WHAT IS BEING ASKED: Write out again, please, the records below from the first line to the line holding "connection it opens", inclusive, and nothing else.

ENTRIES SHOWN:
------------------------------------------------------------------------

(* ===== verification/Prelude.v ===== *)
(** * Dockplane: verification library

    Dockplane manages Docker hosts from one control server ([api/], TypeScript).
    Each host runs an agent ([agent/], Go) that answers requests over a
    connection it opens itself.  The server keeps what it knows in PostgreSQL,
    serialises changes with in-memory locks, and follows one rule throughout:
    what is intended is written before an agent is asked for it, and what
    happened is established by reading the host back, never by believing the
    reply.  People use it through a web interface ([app/], Angular).  This library
    models the services of the server and the pure parts of the interface, and
    proves what they promise, under every reply an agent can give and every
    database statement that can fail.

    ** Parts and files

    Foundations.
    - [Prelude]: JavaScript's truthiness and [??], strings as lists of
      characters, maps built from lists, three-way comparisons, record update
      notation and the shared tactics.  [JsMap]: [Map] with the order of its
      entries.  [JsNumber]: [Number(text)].  [Utf8]: [Buffer.toString] and its
      inverse.  [JsonText]: [JSON.stringify] and [JSON.parse] on text.
    - [Schema]: the tables of [api/src/database/schema.ts], one record per table,
      with their unique indexes.  [Store]: what a select, insert, update and delete
      do to a database, unique indexes and cascades included, and the invariant
      [db_ok] every statement keeps.
    - [Effects]: the monad the services are written in.  A [World] holds the
      database, the locks, the connected agents, the replies to come, the
      statements that will fail and every request sent with the database as it
      was then; errors are values.  [api/src/audit/audit.service.ts] and
      [api/src/events/events.service.ts] are here.  [Logic]: frames (what a
      program leaves alone, whatever happens) and running a program forward or
      backward.

    Stacks and containers.
    - [Registry]: [api/src/operations/mutation-registry.ts].
    - [Recovery], [RecoveryFinalizer], [PendingGuard]: deciding what an
      unfinished container mutation meant, writing it down, and refusing
      operations while one is unresolved
      ([api/src/containers/recovery.ts], [recovery-finalizer.ts],
      [pending-guard.ts], [api/src/inventory/host-archive.ts]).
    - [StackClassify]: modules [Apply], [Delete] and [Lifecycle] for the pure
      classifiers [api/src/stacks/stack-deployment.ts], [stack-delete.ts] and
      [stack-lifecycle.ts].
    - [Base64], [Environment]: [SecretBox] of [api/src/common/crypto.ts],
      [api/src/containers/desired-config.ts] and
      [api/src/stacks/stack-environment.ts].
    - [Discovery], [Detail], [Scheduler]: [api/src/discovery/discovery.service.ts],
      [detail.service.ts] and [discovery.scheduler.ts].
    - [StackPlan], [StackDeployment], [StackLifecycle], [StackDelete],
      [StackRecovery], [StackService]: [stack-plan.ts],
      [stack-deployment.service.ts], [stack-lifecycle.service.ts],
      [stack-delete.service.ts], [stack-recovery.service.ts] and
      [stack.service.ts] of [api/src/stacks].
    - [Reconciliation], [ContainerManagement], [ContainerLifecycle],
      [ContainerSpec]: reading a host back and deciding what an operation on a
      container came to, recovering abandoned ones; creating, replacing and
      removing; starting, stopping and restarting; which requests are accepted
      ([api/src/containers/reconciliation.service.ts],
      [recovery.orchestrator.ts], [container-management.service.ts],
      [container-spec.ts], [api/src/operations/lifecycle.service.ts]).

    Agents.
    - [Capabilities], [Protocol]: [api/src/agents/capabilities.ts] and
      [protocol.ts], with the messages [agent/internal/protocol] writes.
    - [Dispatch], [Gateway], [AgentRegistry], [LogStream]: correlating replies and
      streams, connections and the messages that arrive on them, who an agent is,
      and log streams ([agent-dispatch.service.ts],
      [connection-manager.service.ts], [agent-gateway.service.ts],
      [agent-registry.service.ts], [api/src/logs/log-stream.service.ts]).
    - [EventStream]: the handler of [api/src/logs/logs.controller.ts] that follows a
      log, and the reader of its events in [app/src/app/data/real-dockplane-api.ts].
    - [Enrollment], [HostSetup], [InstallScript]: [enrollment.service.ts],
      [api/src/host-setup/host-setup.service.ts], and the script a new host runs
      with the handler that sends it ([install-script.ts],
      [host-setup.controller.ts]).

    People.
    - [Credentials], [Rbac], [Sessions], [Mfa], [Auth]: the rest of
      [common/crypto.ts], and [api/src/rbac], [auth], [mfa], [users] and
      [cli/bootstrap-admin.ts]: roles, sessions and their guards, the second factor
      and signing in.

    Reading and housekeeping.
    - [Inventory], [HostArchive]: [api/src/inventory/inventory.service.ts] with its
      handlers, and [host-archive.service.ts].
    - [AuditTrail]: reading the trail in pages, from [audit.service.ts] and its
      handler to [app/src/app/features/administration/audit-log.ts].
    - [Configuration]: [api/src/config/configuration.ts].
    - [Semver], [ReleaseCheck], [AgentVersions]: [api/src/version], and the
      version gate of [api/src/stacks/stack-attribution.ts].

    The web interface.
    - [RevisionDiff], [ContainerForm], [StackForm]: the comparison of two
      revisions, the two forms and what they send, and what is offered for a
      stack ([app/src/app/features/stacks/revision-diff.ts],
      [stack-form-model.ts], [features/containers/container-form-model.ts],
      [domain/stacks.ts]).
    - [HealthPage]: from the inventory to the page that says what needs attention
      ([app/src/app/features/health/health.ts], [domain/status.ts], and the mapping
      in [data/real-dockplane-api.ts]).

    The whole.
    - [System]: every handler that writes to the database as one type of call.

    A definition has the name of the function it models; where two services
    have a method of the same name the second one says which ([operate] is
    [StackLifecycleService.run], [recordOperationApplied] its [recordApplied]),
    and the [try] block of a handler is a definition of its own
    ([deploy_locked], [operate_locked]).

    ** What the theorems show

    - The whole server ([System]): whatever handlers run, in whatever order, every
      table keeps its keys and unique indexes, and locks are given back.
    - Deployments, operations on stacks and deletions ([StackDeployment],
      [StackLifecycle], [StackDelete]: [deploy_concludes_by_reading] and its
      like): concluded only by a complete reading of the host; written down
      before they are asked for and asked for once.  Saving ([StackService]): no
      update is lost, history is kept, what was validated is what is deployed.
    - Recovery of stacks and containers ([StackRecovery], [Reconciliation],
      [Scheduler]): a pass refines a step relation that settles unowned,
      unfinished work one piece at a time as a reading of the host says.  One pass
      finalises a mutation ([RecoveryFinalizer]); the decision is exactly its
      specification ([Recovery]).
    - Containers ([ContainerManagement], [ContainerLifecycle]): what a call
      reports is what a reading showed, or what the agent answered, and what was
      asked for is what is recorded.  [ContainerSpec]: which requests are
      accepted, and that no accepted bind mount is below a forbidden path.
    - Discovery ([Discovery]): absence means gone only after a complete pass; an
      agent speaks for its own host; discovery decides nothing that people
      decide.  [Detail]: nothing the product does not define is stored; stale
      data is called stale.  [Inventory]: what is shown and what is refused agree.
      [AuditTrail]: following the cursors shows the whole trail, once.
    - Agents: every promise is settled once and in time, by an authentic reply
      ([Dispatch]); a message acts only for its sender ([Gateway]); streams end on
      both sides ([LogStream]) and their events are read as they were sent
      ([EventStream]); tokens and tickets work once ([Enrollment], [HostSetup]) and
      what is put into the installation script is data to the shell
      ([InstallScript]); the server understands what an agent writes ([Protocol]).
    - Starting ([Configuration]): a server runs only on settings within their limits,
      and in production only on safe ones; settings given as files are exact.
    - People: sessions are earned and stay ended ([Auth], [Sessions]); handlers
      are reached only with the permissions they ask for ([Sessions], [Rbac]); a
      recovery code works once ([Mfa]).
    - The interface: a comparison is exact and minimal and its loop ends
      ([RevisionDiff]); an untouched form changes nothing, a faultless one is
      sound, secrets stay out ([ContainerForm], [StackForm]); what is offered is
      accepted ([StackForm]); an empty health page means that all is well, from the
      database to the page ([HealthPage]).
    - Classifiers, guards, locks, plans, secrets and versions: exact
      specifications in [StackClassify], [PendingGuard], [Registry], [StackPlan],
      [Environment], [Semver], [AgentVersions] and [ReleaseCheck].
    - Defects, each on a concrete run, at the end of the files they are about,
      such as a stopped stack recorded as running ([StackDeployment]), a container
      deleted while it is being replaced ([Detail]), a creation discarded while it
      runs ([ContainerManagement]), a lock kept ([ContainerLifecycle]), a
      character lost between two chunks ([Gateway]), a revoked sign-in completed
      ([Auth]), a cancelled setup that completes ([HostSetup]) and a command taken
      apart by saving it ([ContainerForm]).

    ** Modelling decisions

    A statement fails when the head of [w_faults] says so; the schedule is
    arbitrary, so a theorem about every world is a theorem about every failure.
    A foreign key violation is such a failure.  A transaction restores the
    database when its body or its commit throws.  An agent answers from
    [w_replies], which nothing constrains; an empty queue is an agent that never
    answers.  [randomUUID] numbers its results, which makes them distinct.  The
    clock does not move within a call, nor back.  One call runs at a time: two
    calls meet only through the database and the locks, whose own theorems are
    about every reachable state.  The services that live on callbacks
    ([Dispatch], [Gateway], [Scheduler], [LogStream], [EventStream],
    [ReleaseCheck]) are state machines over their inputs instead, in any order.
    Every loop is over a list, but for three that take fuel: the walk of
    [RevisionDiff] as much as the two files have lines, reading JSON and cutting
    frames as much as there are characters; each is proved to have enough.
    A string is its bytes, so a length limit counts bytes.

    Parameters, each a class that the witnesses instantiate: AES-GCM and the
    random source ([AesGcm]), password hashing ([Credentials]), one-time
    passwords ([Totp]), the certificate authority ([Authority]), the Compose
    compiler ([ComposeCompiler], a Go program run as a process), which strings
    [Date] reads ([Dates]), the orders text is sorted by ([Collation]),
    [Array.sort] ([ArraySort]), the JSON of a release listing ([Listings]), what
    zod takes for a URL ([Zod]), and what is configured ([GatewayEnv], [LogConfig], [SessionConfig],
    [SetupConfig]).

    ** What is not modelled

    Logging, error messages and the text of events; HTTP controllers other than
    those of authentication, the inventory, host setup, log streams and the trail, which
    decode a request and call a service, and request decoding, which is Zod's;
    sockets, TLS and certificates; process start-up; the components of the
    web interface that render, the website, the agent and the Compose compiler,
    which are other languages. *)

From Stdlib Require Import Ascii String NArith.
From stdpp Require Import gmap strings list fin_maps pretty.

Declare Scope dockplane_scope.
Delimit Scope dockplane_scope with dockplane.

(** ** JavaScript values the code tests for truthiness *)

(** [Boolean(s)] for a value of type [string | null | undefined]: absent and
    empty are both false. *)
Definition truthy (s : option string) : bool :=
  match s with
  | None | Some EmptyString => false
  | Some _ => true
  end.

(** [a ?? b] *)
Notation "a ?? b" := (default b a) (at level 60, right associativity)
  : dockplane_scope.
Open Scope dockplane_scope.

(** [a || b] on the same values. *)
Definition or_truthy (a b : option string) : option string := if truthy a then a else b.

Lemma truthy_Some s : truthy s = true ↔ ∃ x, s = Some x ∧ x ≠ EmptyString.
Proof.
  destruct s as [[|a x]|]; simpl; split; intros H; try done; try naive_solver.
Qed.

(** ** Characters and strings

    Strings are sequences of bytes here.  The identifiers the code compares,
    lowers, splits and trims are ASCII, on which this and JavaScript's UTF-16
    strings agree. *)

Definition is_digit (c : ascii) : bool :=
  let n := N_of_ascii c in ((48 <=? n) && (n <=? 57))%N.

Definition is_upper (c : ascii) : bool :=
  let n := N_of_ascii c in ((65 <=? n) && (n <=? 90))%N.

Definition is_alpha (c : ascii) : bool :=
  let n := N_of_ascii c in
  (((65 <=? n) && (n <=? 90)) || ((97 <=? n) && (n <=? 122)))%N.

------------------------------------------------------------------------

EXERCISE RESPONSE:
(* ===== verification/Prelude.v ===== *)
(** * Dockplane: verification library

    Dockplane manages Docker hosts from one control server ([api/], TypeScript).
    Each host runs an agent ([agent/], Go) that answers requests over a
    connection it opens itself.  The server keeps what it knows in PostgreSQL,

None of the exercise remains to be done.